[Material supplied]

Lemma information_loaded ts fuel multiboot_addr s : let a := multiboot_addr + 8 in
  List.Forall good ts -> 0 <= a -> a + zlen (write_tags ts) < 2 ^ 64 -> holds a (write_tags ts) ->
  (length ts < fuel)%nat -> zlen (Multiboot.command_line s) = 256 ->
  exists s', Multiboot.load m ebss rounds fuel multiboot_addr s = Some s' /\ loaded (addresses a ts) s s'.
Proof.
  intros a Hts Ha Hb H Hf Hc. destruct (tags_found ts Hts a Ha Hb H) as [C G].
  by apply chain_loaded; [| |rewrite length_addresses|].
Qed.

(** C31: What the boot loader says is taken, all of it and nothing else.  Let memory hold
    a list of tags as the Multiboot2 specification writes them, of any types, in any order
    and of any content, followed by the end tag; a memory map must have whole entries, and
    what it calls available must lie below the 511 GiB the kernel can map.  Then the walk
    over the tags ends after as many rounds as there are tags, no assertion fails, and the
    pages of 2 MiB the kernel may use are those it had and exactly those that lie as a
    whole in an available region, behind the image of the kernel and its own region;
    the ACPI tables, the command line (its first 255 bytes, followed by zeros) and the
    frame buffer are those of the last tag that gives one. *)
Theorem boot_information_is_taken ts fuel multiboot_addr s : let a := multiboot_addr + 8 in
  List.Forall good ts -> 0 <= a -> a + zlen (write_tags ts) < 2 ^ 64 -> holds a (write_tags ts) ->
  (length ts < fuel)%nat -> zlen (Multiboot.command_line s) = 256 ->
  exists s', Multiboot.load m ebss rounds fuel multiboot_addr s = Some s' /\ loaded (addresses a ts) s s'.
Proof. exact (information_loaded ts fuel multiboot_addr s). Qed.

[/Material supplied]

◆ Task prompt ◆
Copy out all lines above holding "followed".

◆ Response below ◆
    and of any content, followed by the end tag; a memory map must have whole entries, and
    the ACPI tables, the command line (its first 255 bytes, followed by zeros) and the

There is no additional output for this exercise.